Nu de eerste schepen uit het eens zoo vredige en welvarende Insulinde met uitgeputte kinderen, vrouwen en mannen zijn binnengeloopen, en deze thuiskomst in zoo groote getale, na zoo verre reis over oceaan en zeeën, wellicht nog duidelijker tot de verbeeldingskracht spreekt van iederen Nederlander en deze nog meer doet betreffen, welk nameloos leed hij geroepen is te lenigen, dan bij den stroom huiswaartsgekeerden uit Duitschland en de door dat land bezette gebieden, heb Ik dit oogenblik aangegrepen om tot U allen het woord te richten.
Hartelijk welkom heet Ik U, landgenooten, die de verre reis naar hier hebt volbracht. Gij zijt voor ons in Nederland de verpersoonlijking van hetgeen geleden is drie en een half jaar lang onder den hiel van de meedoogenloozen Aziatischen overweldiger en van de daarop gevolgde geestelijke en lichamelijke martelingen na den val van Japan. Met open armen ontvangt U het veilige, gastvrije Nederland, dat U zeker alles zal geven, wat het te geven heeft. Wij allen hier wenschen U toe rust en spoedig herstel van krachten. Diepe ontsteltenis heeft zich van elkeen meester gemaakt bij het vernemen van de berichten over het gruwelijke, dat zoovelen, die zich trouw verbonden voelen aan ons Rijk, is overkomen, waarbij Ik niet zou willen vergeten hen, die neergeveld werden om der wille van hun geloof.
Vol eerbied en bewondering zijn Wij voor Uw onoverwinnelijke geestkracht, taaiheid en volharding in die tijden van vernedering en smaad. Zij deden U de moeilijke omstandigheden, waaronder de thuisreis moest worden volbracht, moedig aanvaarden. Dat vervult ons met vertrouwen, dat gij de toekomst met dezelfde geestkracht tegemoet zult gaan.
En thans, gij die eerder van elders en langs anderen weg het vaderland hebt bereikt, soms na lange omzwerving en moeizame reis, gij, vrouwen en mannen, die daarginds de verschrikkingen van concentratiekamp en gevangenis hebt doorstaan of wel gij, die in het vaderland door deze hel zijt heengegaan. Ik weet, hoe zwaar gij geleden hebt naar ziel en lichaam en hoe langzaam uw geknakte gezondheid, uw uitgeteerd gestel zich weder zal oprichten en hoe gij meestentijds nog steeds het beeld van al die verschrikkingen in U omdraagt. Maar Ik weet ook, hoe gij bovenal, door de diepten van uw geestelijk lijden heen, kunt opklimmen tot een punt, waarop gij U keert naar de toekomst om met nieuwen moed een nieuw leven aan te durven.
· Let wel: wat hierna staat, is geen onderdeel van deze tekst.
(** Lines 657-751, for an input whose node has not run and is not scheduled. *)
Definition add_parent (s : IRunExecutionData) (stackNames : list string) (input : string)
    : result string IRunExecutionData :=
  let parentNodes := rev (w_getParentNodes w input (OfType Main) (-1) ++ [input]) in
  let nodeToAdd := walk_parents input checkOutputNodes stackNames (runData s) parentNodes (Some input) in
  let parentNodesNodeToAdd :=
    w_getParentNodes w (default "undefined" nodeToAdd) (OfType Main) (-1) in
  nodeToAdd ← (if bool_decide (parentNodeName ∈ parentNodesNodeToAdd)
               then e ← delivered_empty; Ok (if e : bool then None else nodeToAdd)
               else Ok nodeToAdd);
  match nodeToAdd with
  | None => Ok s
  | Some n =>
    addEmptyItem ←
      match jm_get (connectionsByDestinationNode w) n with
      | None => Ok true
      | Some _ => conns ← first_input w n; incomingConnectionIsEmpty (runData s) conns runIndex
      end;
    Ok (if addEmptyItem : bool then enqueue w s (empty_start w n parentNodeName outputIndex runIndex) else s)
  end.

(** Lines 608-752: the body of the inner loop. *)
Definition check_input (s : IRunExecutionData) (inputData : IConnection)
    : result string IRunExecutionData :=
  let input := c_node inputData in
  if bool_decide (input = parentNodeName) then Ok s
  else
    stackNames ← stack_names s;
    skip ← (if bool_decide (input ∈ checkOutputNodes)
            then conns ← first_input w input;
                 empty ← incomingConnectionIsEmpty (runData s) conns runIndex;
                 Ok (negb empty)
            else Ok false);
    if (skip : bool) then Ok s
    else if bool_decide (input ∈ stackNames) then Ok s
    else if jm_has (runData s) input then Ok s
    else if negb (isLegacyExecutionOrder w) then Ok s
    else add_parent s stackNames input.
End AddParents.

(** The nodes on the main outputs of the parent. *)
Definition check_output_nodes (w : Workflow) (parentNodeName : string) : result string (list string) :=
  nc ← of_option "TypeError: main of undefined" (jm_get (connectionsBySourceNode w) parentNodeName);
  Ok (c_node <$> flat_conns (default [] (jm_get nc Main))).

(** ** Lines 757-824: the entry is written back, or the node goes on the stack *)

(** [get(..., [node, waitingNodeIndex, 'main'], null)] with the data of this delivery. *)
Definition connection_data_array (s : IRunExecutionData) (node : string) (waitingNodeIndex : option nat)
    (index : nat) (d : slot Items) : list (slot Items) :=
  let found := idx ← waitingNodeIndex;
               runs ← jm_get (waitingExecution s) node;
               entry ← jm_get runs idx; jm_get entry Main in
  arr_set SUndef (default (replicate (S index) SNull) found) index d.

(** Lines 783-804. *)
Definition write_back (w : Workflow) (s : IRunExecutionData) (node : string) (idx : nat)
    (connectionDataArray : list (slot Items)) : IRunExecutionData :=
  let sources := waiting_main (waitingExecutionSource s) node idx in
  let s := prepareWaitingToExecution s node (length (main_inputs w node)) idx in
  with_waiting s (waiting_set (waitingExecution s) node idx (only_main connectionDataArray))
    (waiting_set (waitingExecutionSource s) node idx
       (jm_set (default [] (jm_get (waiting_runs (waitingExecutionSource s) node) idx)) Main sources)).

(** Lines 805-824. *)
Definition add_directly (w : Workflow) (s : IRunExecutionData) (node : string)
    (connectionDataArray : list (slot Items)) (parentNodeName : string) (outputIndex runIndex : nat)
    (newRunIndex : option nat) (metadata : option ITaskMetadata) : IRunExecutionData :=
  match jm_get (w_nodes w) node with
  | None => s
  | Some n =>
    enqueue w s (mkExecute (Some n) (only_main connectionDataArray)
      (Some (only_main [SVal (source_of parentNodeName outputIndex runIndex)])) newRunIndex metadata)
  end.

Definition addNodeToBeExecuted (w : Workflow) (s : IRunExecutionData) (connectionData : IConnection)
    (outputIndex : nat) (parentNodeName : string) (nodeSuccessData : NodeSuccessData) (runIndex : nat)
    (newRunIndex : option nat) (metadata : option ITaskMetadata) : result string IRunExecutionData :=
  let node := c_node connectionData in
  let index := c_index connectionData in
  let d := delivered nodeSuccessData outputIndex in
  if 1 <? length (main_inputs w node) then
    let nodeWasWaiting := jm_has (waitingExecution s) node in
    let '(idx, s) := select_waiting_entry w s node index in
    let s := deliver s node idx index nodeSuccessData outputIndex parentNodeName runIndex in
    if all_data_found s node idx then Ok (release w s node idx)
    else
      s ← (if nodeWasWaiting then Ok s
           else
             checkOutputNodes ← check_output_nodes w parentNodeName;
             foldM (check_input w parentNodeName nodeSuccessData outputIndex runIndex checkOutputNodes)
               s (flat_conns (main_inputs w node)));
      Ok (write_back w s node idx (connection_data_array s node (Some idx) index d))
  else
    Ok (add_directly w s node (connection_data_array s node None index d) parentNodeName outputIndex
          runIndex newRunIndex metadata).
Ik begrijp uw teleurstelling en ontgoocheling, waar alles niet zoo geloopen is, als gij U de toekomst had voorgesteld. Deze teleurstelling en ontgoocheling liggen zoozeer in de natuur der dingen. Toch zie Ik ook in het lijden van ons geheele volk, zij het op andere wijze dan gij, de verklaring voor de traagheid in het U zielkundig begrijpen en tegemoetkomen, zooals gij dit verwacht en gehoopt hadt.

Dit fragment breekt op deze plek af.